Structural modeling of phosphatidylinositol 3-kinase-γ with novel derivatives of stilbenoids.

Phosphatidylinositol 3-kinases (PI3K) form a family of lipid kinases that catalyze the phosphorylation of 3-hydroxyl group of the inositol ring of phosphatidylinositol and its derivatives. It is implicated in inflammatory disorders and cancer thus making it an attractive drug target. Crystal structure of human PI3Kγ was taken and structure was completed using MODELLER and validated using PROCHECK. Stilbenoid molecules, piceatannol and resveratrol, were docked to kinase domain of PI3Kγ using AutoDock Vina and docked complexes were subjected to molecular dynamic simulations using Desmond suite of programmes. Based on the structural analysis of these complexes, modified derivatives of the native molecules were designed, docked and molecular dynamic simulations were performed. Kinase domain has a bi-lobar structure with ATP binding site lying in the cleft connecting the two lobes that are primarily composed of 12 α-helices and 8 β-strands. Piceatannol and resveratrol bind at the ATP binding site, with one its rings in a position primarily occupied by adenine of ATP making a hydrogen bond with backbone of Val882. Molecules also make interactions with Lys833 and several isoleucine residues. Interactions with Ser806 appear to be crucial for the loop conformation and compactness.
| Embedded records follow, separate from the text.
Lemma ksym_syms_no_nl (syms : list (Z * string)) :
  Forall (fun '(a, r) => kernel_sym a r) syms -> Forall (fun '(a, r) => no_nl r) syms.
Proof.
  intros H. induction H as [|[a r] syms [_ [? _]] _ IH]; constructor; assumption.
Qed.

Lemma split_lines_table a0 r0 syms am rm tail :
  no_nl r0 -> Forall (fun '(a, r) => kernel_sym a r) syms -> module_sym am rm ->
  split_lines (ksym_text ((a0, r0) :: syms ++ [(am, rm)]) tail) =
    ksym_line a0 r0 :: map (fun '(a, r) => ksym_line a r) syms ++ ksym_line am rm :: split_lines tail.
Proof.
  intros H0 Hs Hm. rewrite split_lines_ksym.
  - cbn [map app]. rewrite map_app, <- app_assoc. reflexivity.
  - constructor; [exact H0|]. apply Forall_app. split; [apply ksym_syms_no_nl, Hs|].
    constructor; [apply Hm | constructor].
Qed.

(** C5. On a symbol table whose first line is a kernel symbol at [a0],
    followed by kernel symbols and then a module symbol (a line ending in
    [']']), [intuit_kernel_bounds]'s scan succeeds with the first address
    and the address of the last kernel symbol before the module symbol,
    rounded outward to the page. The module symbol's own address is not
    used. *)
Theorem kallsyms_scan_bounds page a0 r0 syms am rm tail fin :
  0 < a0 < 2 ^ 64 -> no_nl r0 -> short rm ->
  Forall (fun '(a, r) => kernel_sym a r) syms -> module_sym am rm ->
  kallsyms_scan page (ksym_text ((a0, r0) :: syms ++ [(am, rm)]) tail) fin =
    Done (0, Some (round_bounds page a0 (last_addr syms 0)), false).
Proof.
  intros Ha0 Hr0 Hsh Hs Hm. unfold kallsyms_scan.
  rewrite split_lines_table by assumption. cbn [getline tl].
  destruct (Z.ltb_spec 0 (Z.of_nat (String.length (ksym_line a0 r0)))) as [_|Hl];
    [|rewrite ksym_line_length in Hl; lia].
  cbn [line_strtoull]. rewrite ksym_strtoull by lia.
  destruct (Z.ltb_spec 0 a0); [|lia]. cbn [andb Z.of_nat Z.ltb Z.compare].
  rewrite scan_symbols_run by assumption.
  destruct (Z.ltb_spec 1 (Z.of_nat (String.length (ksym_line am rm)))) as [_|Hl];
    [|rewrite ksym_line_length in Hl; lia].
  rewrite (ksym_line_at am rm _ (module_sym_test am rm Hm)).
  rewrite ksym_line_at_end by (rewrite ksym_line_length; unfold short, U64_MAX in *; lia).
  reflexivity.
Qed.

(** ** Page rounding *)

Lemma sub_mod_multiple x p : 0 < p -> (x - x mod p) mod p = 0.
Proof.
  intros Hp. rewrite (Z.mod_eq x p) at 1 by lia.
  replace (x - (x - p * (x / p))) with ((x / p) * p) by lia. apply Z.mod_mul. lia.
Qed.

(** C16. With a page size [2^k] below [2^64] and a last address at most
    one page below the top of the address space, the rounded bounds are
    page multiples, [start] is the page holding the first address and
    [end] the first page boundary at or above the last address. *)
Theorem round_bounds_cover k first last :
  0 <= k < 64 -> in_u64 first -> in_u64 last -> last <= 2 ^ 64 - 2 ^ k ->
  let '(s, e) := round_bounds (2 ^ k) first last in
  s <= first < s + 2 ^ k /\ s mod 2 ^ k = 0 /\
  last <= e < last + 2 ^ k /\ e mod 2 ^ k = 0 /\ in_u64 e.
Proof.
  intros Hk Hf Hl Htop. unfold round_bounds.
  assert (Hp : 0 < 2 ^ k < 2 ^ 64) by (split; [apply Z.pow_pos_nonneg | apply Z.pow_lt_mono_r]; lia).
  rewrite (u64_small (2 ^ k)) by (unfold in_u64; lia).
  rewrite (u64_small (2 ^ k - 1)) by (unfold in_u64; lia).
  rewrite (u64_small (last + (2 ^ k - 1))) by (unfold in_u64 in *; lia).
  rewrite !land_neg_pow2 by (unfold in_u64 in *; lia).
  pose proof (Z.mod_pos_bound first (2 ^ k) ltac:(lia)).
  pose proof (Z.mod_pos_bound (last + (2 ^ k - 1)) (2 ^ k) ltac:(lia)).
  unfold in_u64 in *.
  repeat split; try lia; apply sub_mod_multiple; lia.
Qed.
Derivative molecules of stilbenoids also occupy the ATP binding cleft and the chemical modifications result in hydrogen bonded interactions to Glu880, and ionic interactions to Lys833 and Lys808 thereby enhancing their potencies in comparison to native molecules. Biophysical parameters and quality of interactions of stilbenoid derivatives augurs well for development of potent and specific inhibitory molecules against PI3Kγ enzyme.